Task instructions: Using the records below, write out again exactly the lines that begin at the line containing "Definition results (capital" and end at the line containing "let lots := qty in", and no other lines.

Records to use:
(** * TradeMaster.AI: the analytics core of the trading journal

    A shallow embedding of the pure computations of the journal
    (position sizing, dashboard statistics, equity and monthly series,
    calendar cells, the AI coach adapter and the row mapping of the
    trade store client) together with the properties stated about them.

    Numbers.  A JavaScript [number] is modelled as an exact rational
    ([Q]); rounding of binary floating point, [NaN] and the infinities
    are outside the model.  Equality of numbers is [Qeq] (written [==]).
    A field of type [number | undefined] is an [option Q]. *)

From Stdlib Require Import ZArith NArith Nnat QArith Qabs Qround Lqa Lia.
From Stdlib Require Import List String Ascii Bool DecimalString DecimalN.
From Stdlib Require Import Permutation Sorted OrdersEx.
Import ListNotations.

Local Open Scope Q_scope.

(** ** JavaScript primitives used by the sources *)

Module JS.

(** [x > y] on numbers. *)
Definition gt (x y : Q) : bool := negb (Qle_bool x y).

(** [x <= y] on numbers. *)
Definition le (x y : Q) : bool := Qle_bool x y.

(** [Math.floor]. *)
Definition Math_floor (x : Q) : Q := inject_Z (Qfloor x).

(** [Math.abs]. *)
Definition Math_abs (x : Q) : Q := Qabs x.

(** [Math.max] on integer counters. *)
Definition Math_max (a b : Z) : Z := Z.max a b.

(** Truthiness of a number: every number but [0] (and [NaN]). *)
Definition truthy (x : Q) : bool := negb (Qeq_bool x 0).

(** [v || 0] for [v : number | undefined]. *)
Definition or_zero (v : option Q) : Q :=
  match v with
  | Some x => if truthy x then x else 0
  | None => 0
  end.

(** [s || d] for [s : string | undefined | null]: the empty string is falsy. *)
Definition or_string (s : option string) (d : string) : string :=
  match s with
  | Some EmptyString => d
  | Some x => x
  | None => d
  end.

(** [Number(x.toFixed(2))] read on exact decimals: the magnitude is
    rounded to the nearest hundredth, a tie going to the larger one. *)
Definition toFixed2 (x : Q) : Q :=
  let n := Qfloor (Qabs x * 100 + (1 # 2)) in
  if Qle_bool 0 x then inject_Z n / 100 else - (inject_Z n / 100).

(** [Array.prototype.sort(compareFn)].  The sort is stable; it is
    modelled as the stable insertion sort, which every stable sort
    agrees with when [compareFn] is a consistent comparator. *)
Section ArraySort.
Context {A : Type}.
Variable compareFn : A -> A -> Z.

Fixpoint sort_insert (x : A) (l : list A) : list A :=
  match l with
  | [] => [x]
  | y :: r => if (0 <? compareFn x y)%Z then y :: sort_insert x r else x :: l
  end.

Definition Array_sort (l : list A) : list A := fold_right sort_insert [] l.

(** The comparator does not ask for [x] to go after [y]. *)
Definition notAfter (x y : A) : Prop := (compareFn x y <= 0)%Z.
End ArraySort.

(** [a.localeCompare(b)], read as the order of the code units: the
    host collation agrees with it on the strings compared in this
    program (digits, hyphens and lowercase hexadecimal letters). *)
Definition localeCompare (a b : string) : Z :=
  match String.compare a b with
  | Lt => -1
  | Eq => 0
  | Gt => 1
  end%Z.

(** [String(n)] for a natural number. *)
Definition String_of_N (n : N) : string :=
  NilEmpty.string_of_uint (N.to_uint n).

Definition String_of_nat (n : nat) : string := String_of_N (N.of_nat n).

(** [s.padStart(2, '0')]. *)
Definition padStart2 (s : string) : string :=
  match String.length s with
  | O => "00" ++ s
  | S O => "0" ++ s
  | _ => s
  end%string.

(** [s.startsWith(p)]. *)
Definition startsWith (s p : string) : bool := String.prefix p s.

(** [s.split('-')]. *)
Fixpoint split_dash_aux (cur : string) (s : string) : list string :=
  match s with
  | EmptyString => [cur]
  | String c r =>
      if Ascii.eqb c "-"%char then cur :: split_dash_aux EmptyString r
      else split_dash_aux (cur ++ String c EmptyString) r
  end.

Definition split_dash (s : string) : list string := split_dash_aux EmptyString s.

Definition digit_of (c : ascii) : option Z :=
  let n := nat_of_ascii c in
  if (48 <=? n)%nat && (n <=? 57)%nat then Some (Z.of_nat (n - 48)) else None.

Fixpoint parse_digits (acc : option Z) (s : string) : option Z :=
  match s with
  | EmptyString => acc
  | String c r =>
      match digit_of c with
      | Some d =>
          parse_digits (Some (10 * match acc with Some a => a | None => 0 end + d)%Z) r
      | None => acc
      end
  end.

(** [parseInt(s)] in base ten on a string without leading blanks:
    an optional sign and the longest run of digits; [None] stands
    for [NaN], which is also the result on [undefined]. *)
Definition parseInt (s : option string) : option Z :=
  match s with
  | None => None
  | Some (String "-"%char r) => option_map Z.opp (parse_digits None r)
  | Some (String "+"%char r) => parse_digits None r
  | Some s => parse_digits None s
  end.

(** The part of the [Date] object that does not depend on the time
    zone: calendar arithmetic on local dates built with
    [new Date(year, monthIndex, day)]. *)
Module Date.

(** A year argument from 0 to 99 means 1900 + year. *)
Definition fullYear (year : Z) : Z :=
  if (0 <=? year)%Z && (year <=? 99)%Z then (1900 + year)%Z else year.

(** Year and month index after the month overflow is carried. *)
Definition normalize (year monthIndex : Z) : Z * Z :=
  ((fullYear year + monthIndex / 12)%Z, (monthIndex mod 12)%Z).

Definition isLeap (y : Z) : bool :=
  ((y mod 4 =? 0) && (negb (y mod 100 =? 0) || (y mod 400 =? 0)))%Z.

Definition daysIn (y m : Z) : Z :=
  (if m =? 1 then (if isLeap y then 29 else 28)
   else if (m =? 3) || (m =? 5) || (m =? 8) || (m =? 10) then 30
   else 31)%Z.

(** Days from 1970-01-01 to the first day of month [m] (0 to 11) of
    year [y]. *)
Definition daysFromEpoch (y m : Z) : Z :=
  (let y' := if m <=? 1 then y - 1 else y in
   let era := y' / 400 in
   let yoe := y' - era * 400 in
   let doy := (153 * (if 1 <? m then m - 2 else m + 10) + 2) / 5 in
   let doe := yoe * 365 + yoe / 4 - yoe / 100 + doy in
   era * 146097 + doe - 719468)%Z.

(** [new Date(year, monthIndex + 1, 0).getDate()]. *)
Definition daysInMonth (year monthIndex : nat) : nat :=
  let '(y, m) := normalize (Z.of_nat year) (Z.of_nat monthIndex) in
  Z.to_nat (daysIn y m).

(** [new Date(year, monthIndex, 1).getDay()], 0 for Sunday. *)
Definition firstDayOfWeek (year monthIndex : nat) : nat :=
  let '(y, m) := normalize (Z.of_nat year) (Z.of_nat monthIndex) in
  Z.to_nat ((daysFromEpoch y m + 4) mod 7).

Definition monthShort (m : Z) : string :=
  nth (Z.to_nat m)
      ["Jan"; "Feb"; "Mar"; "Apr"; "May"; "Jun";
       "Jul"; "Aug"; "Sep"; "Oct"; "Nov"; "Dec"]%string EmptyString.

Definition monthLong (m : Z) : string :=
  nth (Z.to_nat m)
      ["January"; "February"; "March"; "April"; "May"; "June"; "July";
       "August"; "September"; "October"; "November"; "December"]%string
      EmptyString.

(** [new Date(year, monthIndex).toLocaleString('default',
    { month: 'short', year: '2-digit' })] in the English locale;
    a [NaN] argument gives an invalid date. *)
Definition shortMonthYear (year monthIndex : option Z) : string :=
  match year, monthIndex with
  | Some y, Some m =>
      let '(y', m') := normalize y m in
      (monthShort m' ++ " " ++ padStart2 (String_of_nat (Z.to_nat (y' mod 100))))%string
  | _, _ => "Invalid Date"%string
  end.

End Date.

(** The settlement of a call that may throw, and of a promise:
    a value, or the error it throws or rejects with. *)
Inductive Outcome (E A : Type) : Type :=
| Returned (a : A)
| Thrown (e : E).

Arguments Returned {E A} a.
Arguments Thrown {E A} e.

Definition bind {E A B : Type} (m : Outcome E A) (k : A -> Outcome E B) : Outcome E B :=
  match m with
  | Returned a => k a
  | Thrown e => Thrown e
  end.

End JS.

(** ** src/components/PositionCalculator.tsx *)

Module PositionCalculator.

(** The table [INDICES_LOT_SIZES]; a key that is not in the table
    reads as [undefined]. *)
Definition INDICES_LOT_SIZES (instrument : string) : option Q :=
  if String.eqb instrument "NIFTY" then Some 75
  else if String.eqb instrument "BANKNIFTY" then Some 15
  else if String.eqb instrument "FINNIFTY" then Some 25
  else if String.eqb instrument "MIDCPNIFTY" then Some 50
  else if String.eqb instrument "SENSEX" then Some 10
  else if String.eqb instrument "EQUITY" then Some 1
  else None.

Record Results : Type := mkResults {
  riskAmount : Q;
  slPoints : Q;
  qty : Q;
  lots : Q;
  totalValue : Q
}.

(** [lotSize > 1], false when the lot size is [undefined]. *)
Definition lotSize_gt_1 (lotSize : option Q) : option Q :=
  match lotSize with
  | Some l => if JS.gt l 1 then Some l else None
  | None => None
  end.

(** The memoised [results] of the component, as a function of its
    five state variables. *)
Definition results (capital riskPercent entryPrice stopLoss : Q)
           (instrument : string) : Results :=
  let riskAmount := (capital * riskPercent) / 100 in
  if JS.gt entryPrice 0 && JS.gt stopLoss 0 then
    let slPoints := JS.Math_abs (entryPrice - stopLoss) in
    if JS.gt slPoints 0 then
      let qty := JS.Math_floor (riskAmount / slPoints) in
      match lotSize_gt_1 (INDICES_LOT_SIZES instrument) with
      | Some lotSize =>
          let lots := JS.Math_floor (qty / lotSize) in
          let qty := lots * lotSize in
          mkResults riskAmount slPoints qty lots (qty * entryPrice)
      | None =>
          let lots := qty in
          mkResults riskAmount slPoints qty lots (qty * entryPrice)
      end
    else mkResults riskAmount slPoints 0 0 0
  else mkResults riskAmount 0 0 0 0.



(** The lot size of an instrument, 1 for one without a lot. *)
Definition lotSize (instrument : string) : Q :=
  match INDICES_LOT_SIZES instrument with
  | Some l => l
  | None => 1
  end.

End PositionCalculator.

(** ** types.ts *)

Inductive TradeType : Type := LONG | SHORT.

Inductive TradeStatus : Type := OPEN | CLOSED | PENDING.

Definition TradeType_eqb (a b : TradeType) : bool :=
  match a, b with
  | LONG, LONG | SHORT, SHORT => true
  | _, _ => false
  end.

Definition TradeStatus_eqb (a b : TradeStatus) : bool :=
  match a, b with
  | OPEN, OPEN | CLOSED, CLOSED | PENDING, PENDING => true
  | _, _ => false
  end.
--
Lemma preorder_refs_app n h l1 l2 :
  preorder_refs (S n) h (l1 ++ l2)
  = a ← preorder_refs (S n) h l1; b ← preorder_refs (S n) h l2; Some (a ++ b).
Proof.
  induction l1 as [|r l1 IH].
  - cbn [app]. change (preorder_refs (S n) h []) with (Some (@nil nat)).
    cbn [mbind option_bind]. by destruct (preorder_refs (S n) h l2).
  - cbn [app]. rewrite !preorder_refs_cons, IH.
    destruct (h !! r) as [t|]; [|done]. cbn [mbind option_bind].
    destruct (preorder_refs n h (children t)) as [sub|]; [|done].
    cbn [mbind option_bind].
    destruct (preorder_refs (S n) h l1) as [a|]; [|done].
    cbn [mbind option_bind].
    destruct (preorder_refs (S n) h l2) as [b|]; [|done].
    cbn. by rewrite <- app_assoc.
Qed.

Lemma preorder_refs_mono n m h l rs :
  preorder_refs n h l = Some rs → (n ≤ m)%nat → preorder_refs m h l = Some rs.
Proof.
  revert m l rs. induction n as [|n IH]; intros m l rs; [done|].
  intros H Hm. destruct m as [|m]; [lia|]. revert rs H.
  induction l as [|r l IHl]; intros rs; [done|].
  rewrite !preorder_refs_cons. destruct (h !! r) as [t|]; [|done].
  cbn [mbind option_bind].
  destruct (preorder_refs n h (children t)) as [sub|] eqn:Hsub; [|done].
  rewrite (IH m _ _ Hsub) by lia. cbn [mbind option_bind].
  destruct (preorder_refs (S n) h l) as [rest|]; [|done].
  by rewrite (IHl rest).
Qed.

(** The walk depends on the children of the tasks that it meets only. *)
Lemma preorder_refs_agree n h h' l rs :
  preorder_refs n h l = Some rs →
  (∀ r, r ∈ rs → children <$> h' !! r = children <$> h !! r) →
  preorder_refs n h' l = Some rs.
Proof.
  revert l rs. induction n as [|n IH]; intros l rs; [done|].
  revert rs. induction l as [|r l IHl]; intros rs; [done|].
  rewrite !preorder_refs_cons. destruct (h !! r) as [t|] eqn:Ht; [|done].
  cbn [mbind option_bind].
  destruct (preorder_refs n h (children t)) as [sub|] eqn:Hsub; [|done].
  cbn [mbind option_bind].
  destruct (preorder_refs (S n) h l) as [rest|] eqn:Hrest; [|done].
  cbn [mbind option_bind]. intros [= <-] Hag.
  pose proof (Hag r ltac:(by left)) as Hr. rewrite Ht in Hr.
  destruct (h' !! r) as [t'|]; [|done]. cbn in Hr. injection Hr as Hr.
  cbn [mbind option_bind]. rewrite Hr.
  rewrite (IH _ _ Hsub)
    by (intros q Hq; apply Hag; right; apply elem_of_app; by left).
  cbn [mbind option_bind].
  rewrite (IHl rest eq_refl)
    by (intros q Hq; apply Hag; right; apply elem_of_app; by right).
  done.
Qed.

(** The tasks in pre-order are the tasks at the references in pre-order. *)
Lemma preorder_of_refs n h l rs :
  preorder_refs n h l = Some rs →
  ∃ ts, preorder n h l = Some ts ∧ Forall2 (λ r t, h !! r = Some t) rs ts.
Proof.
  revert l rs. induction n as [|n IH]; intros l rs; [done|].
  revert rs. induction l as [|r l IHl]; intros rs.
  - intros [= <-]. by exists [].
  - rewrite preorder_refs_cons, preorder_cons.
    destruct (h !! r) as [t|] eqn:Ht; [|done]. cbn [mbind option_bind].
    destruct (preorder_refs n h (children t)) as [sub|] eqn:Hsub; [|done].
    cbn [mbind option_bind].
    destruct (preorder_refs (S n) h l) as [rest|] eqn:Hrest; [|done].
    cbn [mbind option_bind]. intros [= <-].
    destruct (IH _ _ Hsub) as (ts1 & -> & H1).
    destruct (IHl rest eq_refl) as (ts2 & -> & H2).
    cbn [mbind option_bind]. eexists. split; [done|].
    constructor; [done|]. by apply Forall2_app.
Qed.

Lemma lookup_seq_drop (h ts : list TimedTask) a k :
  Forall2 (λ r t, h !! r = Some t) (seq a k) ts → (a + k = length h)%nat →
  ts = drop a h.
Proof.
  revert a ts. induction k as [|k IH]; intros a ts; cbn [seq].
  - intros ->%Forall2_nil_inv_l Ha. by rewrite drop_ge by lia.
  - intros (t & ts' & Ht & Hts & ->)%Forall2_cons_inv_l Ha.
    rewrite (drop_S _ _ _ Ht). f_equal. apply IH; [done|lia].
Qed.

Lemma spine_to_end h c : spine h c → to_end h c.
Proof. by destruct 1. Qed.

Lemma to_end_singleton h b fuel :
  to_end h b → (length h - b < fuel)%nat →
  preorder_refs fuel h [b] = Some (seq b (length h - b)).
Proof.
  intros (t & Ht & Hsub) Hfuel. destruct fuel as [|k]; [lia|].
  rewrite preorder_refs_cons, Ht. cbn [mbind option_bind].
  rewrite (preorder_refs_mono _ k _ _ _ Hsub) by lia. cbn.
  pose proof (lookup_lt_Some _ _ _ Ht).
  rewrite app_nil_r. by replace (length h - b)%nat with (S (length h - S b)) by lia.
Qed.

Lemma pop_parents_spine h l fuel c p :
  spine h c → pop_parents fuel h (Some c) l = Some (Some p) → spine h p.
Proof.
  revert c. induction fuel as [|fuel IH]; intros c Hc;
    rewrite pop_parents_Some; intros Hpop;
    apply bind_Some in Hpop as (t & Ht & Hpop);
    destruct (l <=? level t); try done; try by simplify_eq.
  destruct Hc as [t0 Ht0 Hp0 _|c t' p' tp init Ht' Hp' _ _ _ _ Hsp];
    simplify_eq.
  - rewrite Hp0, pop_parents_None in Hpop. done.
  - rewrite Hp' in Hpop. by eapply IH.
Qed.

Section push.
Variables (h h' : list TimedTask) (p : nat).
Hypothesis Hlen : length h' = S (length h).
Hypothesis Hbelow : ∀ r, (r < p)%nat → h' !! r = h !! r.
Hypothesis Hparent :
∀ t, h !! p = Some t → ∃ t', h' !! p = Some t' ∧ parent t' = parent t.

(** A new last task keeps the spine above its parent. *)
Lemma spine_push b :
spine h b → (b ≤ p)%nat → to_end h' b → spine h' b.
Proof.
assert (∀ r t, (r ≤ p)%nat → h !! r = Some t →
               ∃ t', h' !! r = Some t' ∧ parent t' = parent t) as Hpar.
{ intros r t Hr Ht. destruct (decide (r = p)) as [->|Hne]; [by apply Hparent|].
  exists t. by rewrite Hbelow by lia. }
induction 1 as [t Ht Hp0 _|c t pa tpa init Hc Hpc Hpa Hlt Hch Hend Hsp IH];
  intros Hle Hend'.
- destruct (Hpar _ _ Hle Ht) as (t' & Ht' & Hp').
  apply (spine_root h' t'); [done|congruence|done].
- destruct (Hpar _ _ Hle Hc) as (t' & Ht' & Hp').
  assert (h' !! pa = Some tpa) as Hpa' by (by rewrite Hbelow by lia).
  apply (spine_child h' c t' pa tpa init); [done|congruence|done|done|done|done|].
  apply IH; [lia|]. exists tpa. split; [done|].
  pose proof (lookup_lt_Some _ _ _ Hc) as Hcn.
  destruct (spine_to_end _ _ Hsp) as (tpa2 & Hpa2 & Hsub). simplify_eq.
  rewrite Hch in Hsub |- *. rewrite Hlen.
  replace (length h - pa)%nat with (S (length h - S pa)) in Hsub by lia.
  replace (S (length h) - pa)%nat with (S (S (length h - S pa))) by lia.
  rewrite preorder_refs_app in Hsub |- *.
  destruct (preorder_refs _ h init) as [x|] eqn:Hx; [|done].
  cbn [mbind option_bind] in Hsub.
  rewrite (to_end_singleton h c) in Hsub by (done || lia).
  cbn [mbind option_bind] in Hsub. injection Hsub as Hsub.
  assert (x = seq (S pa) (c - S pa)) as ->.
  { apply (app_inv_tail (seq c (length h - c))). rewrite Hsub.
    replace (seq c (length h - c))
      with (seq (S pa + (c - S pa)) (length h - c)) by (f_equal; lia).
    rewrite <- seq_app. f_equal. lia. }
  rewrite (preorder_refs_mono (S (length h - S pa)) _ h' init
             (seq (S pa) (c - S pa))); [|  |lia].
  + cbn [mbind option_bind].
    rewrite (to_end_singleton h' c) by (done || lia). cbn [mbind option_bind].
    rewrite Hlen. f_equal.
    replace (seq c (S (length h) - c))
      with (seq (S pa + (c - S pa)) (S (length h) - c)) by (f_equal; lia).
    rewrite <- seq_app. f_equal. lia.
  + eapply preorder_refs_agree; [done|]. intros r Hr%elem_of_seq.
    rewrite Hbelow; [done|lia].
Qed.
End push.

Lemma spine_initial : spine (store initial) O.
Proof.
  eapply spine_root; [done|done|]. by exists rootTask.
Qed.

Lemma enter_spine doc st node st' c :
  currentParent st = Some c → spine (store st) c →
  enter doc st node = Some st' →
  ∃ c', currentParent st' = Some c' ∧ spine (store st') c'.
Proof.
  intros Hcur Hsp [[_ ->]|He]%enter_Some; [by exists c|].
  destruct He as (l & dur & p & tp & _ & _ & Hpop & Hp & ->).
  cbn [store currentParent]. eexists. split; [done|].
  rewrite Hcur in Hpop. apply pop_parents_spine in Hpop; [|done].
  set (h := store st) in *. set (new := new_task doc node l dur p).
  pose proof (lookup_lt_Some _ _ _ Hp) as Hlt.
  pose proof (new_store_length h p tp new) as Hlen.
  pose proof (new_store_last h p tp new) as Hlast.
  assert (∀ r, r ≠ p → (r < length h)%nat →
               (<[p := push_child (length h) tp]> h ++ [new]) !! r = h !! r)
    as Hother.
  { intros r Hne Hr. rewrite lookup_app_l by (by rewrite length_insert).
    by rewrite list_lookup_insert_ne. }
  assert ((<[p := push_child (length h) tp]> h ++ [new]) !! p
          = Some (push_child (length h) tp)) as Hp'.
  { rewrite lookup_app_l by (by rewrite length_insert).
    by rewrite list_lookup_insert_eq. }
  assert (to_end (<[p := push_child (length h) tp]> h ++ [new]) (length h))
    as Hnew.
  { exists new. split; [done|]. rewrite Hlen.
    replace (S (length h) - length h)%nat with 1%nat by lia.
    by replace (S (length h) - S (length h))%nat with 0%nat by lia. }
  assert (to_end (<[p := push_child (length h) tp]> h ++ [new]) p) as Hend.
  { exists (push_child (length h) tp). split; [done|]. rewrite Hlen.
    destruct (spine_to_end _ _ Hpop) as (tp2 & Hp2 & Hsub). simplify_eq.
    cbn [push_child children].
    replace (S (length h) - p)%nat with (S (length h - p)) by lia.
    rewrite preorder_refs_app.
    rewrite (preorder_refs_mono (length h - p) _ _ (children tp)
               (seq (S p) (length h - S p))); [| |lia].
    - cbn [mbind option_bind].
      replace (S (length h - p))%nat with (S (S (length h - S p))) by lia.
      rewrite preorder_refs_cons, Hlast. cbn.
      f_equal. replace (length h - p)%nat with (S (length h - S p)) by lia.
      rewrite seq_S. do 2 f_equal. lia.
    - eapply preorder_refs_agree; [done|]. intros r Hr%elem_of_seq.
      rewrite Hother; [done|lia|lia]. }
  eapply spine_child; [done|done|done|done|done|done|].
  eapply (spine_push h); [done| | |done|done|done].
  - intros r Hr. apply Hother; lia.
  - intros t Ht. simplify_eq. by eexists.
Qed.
---
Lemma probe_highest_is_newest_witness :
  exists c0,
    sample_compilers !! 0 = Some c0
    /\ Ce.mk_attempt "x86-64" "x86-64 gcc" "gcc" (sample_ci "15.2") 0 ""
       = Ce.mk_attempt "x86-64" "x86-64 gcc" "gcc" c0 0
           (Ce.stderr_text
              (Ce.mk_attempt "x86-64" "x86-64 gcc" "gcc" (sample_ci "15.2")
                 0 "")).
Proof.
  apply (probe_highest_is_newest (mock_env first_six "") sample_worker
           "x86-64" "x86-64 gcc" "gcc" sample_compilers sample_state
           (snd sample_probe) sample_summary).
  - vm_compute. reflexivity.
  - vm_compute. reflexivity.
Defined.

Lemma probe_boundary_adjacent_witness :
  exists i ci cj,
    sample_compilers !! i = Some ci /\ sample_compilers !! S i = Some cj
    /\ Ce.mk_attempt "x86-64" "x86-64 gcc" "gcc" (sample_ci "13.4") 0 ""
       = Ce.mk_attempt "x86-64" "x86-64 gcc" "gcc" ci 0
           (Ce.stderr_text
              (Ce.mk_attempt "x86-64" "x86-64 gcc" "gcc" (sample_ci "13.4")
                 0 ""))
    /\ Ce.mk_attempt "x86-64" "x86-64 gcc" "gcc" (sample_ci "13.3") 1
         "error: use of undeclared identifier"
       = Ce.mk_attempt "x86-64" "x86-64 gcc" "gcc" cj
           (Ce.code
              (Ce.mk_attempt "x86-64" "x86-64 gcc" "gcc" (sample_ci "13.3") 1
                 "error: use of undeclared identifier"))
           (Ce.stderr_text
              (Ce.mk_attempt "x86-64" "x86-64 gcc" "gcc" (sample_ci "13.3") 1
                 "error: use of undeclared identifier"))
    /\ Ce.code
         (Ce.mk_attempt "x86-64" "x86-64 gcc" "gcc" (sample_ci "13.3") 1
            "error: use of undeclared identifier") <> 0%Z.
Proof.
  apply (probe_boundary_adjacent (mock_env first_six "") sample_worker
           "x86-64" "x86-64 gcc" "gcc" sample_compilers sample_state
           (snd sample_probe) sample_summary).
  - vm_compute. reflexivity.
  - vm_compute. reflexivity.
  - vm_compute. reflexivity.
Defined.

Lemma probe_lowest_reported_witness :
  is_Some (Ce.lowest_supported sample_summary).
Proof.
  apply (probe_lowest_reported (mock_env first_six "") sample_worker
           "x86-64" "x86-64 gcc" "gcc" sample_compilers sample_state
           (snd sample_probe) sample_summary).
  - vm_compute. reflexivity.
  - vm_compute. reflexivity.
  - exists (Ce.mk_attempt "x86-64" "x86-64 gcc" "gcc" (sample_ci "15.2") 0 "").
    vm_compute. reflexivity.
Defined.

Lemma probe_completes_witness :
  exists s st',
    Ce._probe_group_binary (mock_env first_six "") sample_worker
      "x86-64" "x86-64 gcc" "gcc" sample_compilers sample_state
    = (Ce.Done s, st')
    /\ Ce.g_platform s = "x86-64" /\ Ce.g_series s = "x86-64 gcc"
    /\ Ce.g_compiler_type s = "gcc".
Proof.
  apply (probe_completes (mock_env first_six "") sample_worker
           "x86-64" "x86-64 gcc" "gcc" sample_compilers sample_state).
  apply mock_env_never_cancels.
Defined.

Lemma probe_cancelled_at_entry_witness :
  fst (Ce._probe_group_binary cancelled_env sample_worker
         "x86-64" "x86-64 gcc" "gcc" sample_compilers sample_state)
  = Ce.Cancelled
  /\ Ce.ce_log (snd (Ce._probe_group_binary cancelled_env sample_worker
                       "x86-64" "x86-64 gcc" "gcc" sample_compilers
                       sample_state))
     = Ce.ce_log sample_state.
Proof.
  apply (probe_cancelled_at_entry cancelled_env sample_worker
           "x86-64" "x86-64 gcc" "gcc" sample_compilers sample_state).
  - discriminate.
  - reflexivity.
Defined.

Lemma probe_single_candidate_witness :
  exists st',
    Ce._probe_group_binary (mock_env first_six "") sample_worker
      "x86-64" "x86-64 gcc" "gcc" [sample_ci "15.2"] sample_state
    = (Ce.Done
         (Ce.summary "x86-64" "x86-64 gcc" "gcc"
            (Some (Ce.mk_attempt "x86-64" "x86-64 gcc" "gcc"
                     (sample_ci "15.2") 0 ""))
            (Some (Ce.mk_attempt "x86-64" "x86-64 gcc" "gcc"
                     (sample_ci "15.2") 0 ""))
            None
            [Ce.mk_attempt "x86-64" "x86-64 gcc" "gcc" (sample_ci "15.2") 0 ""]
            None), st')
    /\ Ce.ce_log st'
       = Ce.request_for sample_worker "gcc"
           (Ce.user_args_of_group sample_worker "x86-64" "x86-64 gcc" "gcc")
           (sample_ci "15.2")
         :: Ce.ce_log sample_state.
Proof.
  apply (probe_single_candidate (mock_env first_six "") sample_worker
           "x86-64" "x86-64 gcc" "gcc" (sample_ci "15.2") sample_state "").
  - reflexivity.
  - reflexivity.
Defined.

Task output:
Definition results (capital riskPercent entryPrice stopLoss : Q)
           (instrument : string) : Results :=
  let riskAmount := (capital * riskPercent) / 100 in
  if JS.gt entryPrice 0 && JS.gt stopLoss 0 then
    let slPoints := JS.Math_abs (entryPrice - stopLoss) in
    if JS.gt slPoints 0 then
      let qty := JS.Math_floor (riskAmount / slPoints) in
      match lotSize_gt_1 (INDICES_LOT_SIZES instrument) with
      | Some lotSize =>
          let lots := JS.Math_floor (qty / lotSize) in
          let qty := lots * lotSize in
          mkResults riskAmount slPoints qty lots (qty * entryPrice)
      | None =>
          let lots := qty in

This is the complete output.